*RECORDS SHOWN:*
Definition run_ok (db : DB) (r : RunRow) : bool :=
  one_of run_statuses (rn_status r) && ref (db_repos db) (Some (rn_repo_id r)).
Definition work_ok (db : DB) (r : WorkRow) : bool :=
  one_of roles (wk_role r) && one_of work_statuses (wk_status r)
  && ref (db_runs db) (Some (wk_run_id r)).
Definition agent_ok (db : DB) (r : AgentRow) : bool :=
  one_of roles (ag_role r) && one_of agent_statuses (ag_status r)
  && ref (db_runs db) (Some (ag_run_id r)) && ref (db_works db) (ag_work_id r).
Definition tool_ok (db : DB) (r : ToolRow) : bool :=
  one_of tool_statuses (tl_status r) && ref (db_runs db) (Some (tl_run_id r))
  && ref (db_works db) (tl_work_id r) && ref (db_agents db) (tl_agent_id r).
Definition evidence_ok (db : DB) (r : EvidenceRow) : bool :=
  one_of kind_values (ed_kind r) && ref (db_runs db) (Some (ed_run_id r))
  && ref (db_works db) (ed_work_id r) && ref (db_agents db) (ed_agent_id r).
Definition verif_ok (db : DB) (r : VerifRow) : bool :=
  one_of verif_statuses (vf_status r) && ref (db_runs db) (Some (vf_run_id r))
  && ref (db_works db) (Some (vf_work_id r)).
Definition diag_ok (db : DB) (r : DiagRow) : bool :=
  one_of failure_types (dg_type r) && ref (db_runs db) (Some (dg_run_id r))
  && ref (db_works db) (Some (dg_work_id r)) && ref (db_agents db) (dg_agent_id r)
  && ref (db_verifs db) (dg_verif_id r).
Definition event_ok (db : DB) (r : EventRow) : bool :=
  one_of event_types (er_type r) && ref (db_runs db) (Some (er_run_id r))
  && ref (db_works db) (er_work_id r) && ref (db_agents db) (er_agent_id r)
  && ref (db_evidence db) (er_evidence_id r) && ref (db_tools db) (er_tool_id r)
  && ref (db_verifs db) (er_verif_id r).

*TASK PROMPT:*
Without omitting anything, output the entries exactly.

*THE COMPLETED TASK:*
Definition run_ok (db : DB) (r : RunRow) : bool :=
  one_of run_statuses (rn_status r) && ref (db_repos db) (Some (rn_repo_id r)).
Definition work_ok (db : DB) (r : WorkRow) : bool :=
  one_of roles (wk_role r) && one_of work_statuses (wk_status r)
  && ref (db_runs db) (Some (wk_run_id r)).
Definition agent_ok (db : DB) (r : AgentRow) : bool :=
  one_of roles (ag_role r) && one_of agent_statuses (ag_status r)
  && ref (db_runs db) (Some (ag_run_id r)) && ref (db_works db) (ag_work_id r).
Definition tool_ok (db : DB) (r : ToolRow) : bool :=
  one_of tool_statuses (tl_status r) && ref (db_runs db) (Some (tl_run_id r))
  && ref (db_works db) (tl_work_id r) && ref (db_agents db) (tl_agent_id r).
Definition evidence_ok (db : DB) (r : EvidenceRow) : bool :=
  one_of kind_values (ed_kind r) && ref (db_runs db) (Some (ed_run_id r))
  && ref (db_works db) (ed_work_id r) && ref (db_agents db) (ed_agent_id r).
Definition verif_ok (db : DB) (r : VerifRow) : bool :=
  one_of verif_statuses (vf_status r) && ref (db_runs db) (Some (vf_run_id r))
  && ref (db_works db) (Some (vf_work_id r)).
Definition diag_ok (db : DB) (r : DiagRow) : bool :=
  one_of failure_types (dg_type r) && ref (db_runs db) (Some (dg_run_id r))
  && ref (db_works db) (Some (dg_work_id r)) && ref (db_agents db) (dg_agent_id r)
  && ref (db_verifs db) (dg_verif_id r).
Definition event_ok (db : DB) (r : EventRow) : bool :=
  one_of event_types (er_type r) && ref (db_runs db) (Some (er_run_id r))
  && ref (db_works db) (er_work_id r) && ref (db_agents db) (er_agent_id r)
  && ref (db_evidence db) (er_evidence_id r) && ref (db_tools db) (er_tool_id r)
  && ref (db_verifs db) (er_verif_id r).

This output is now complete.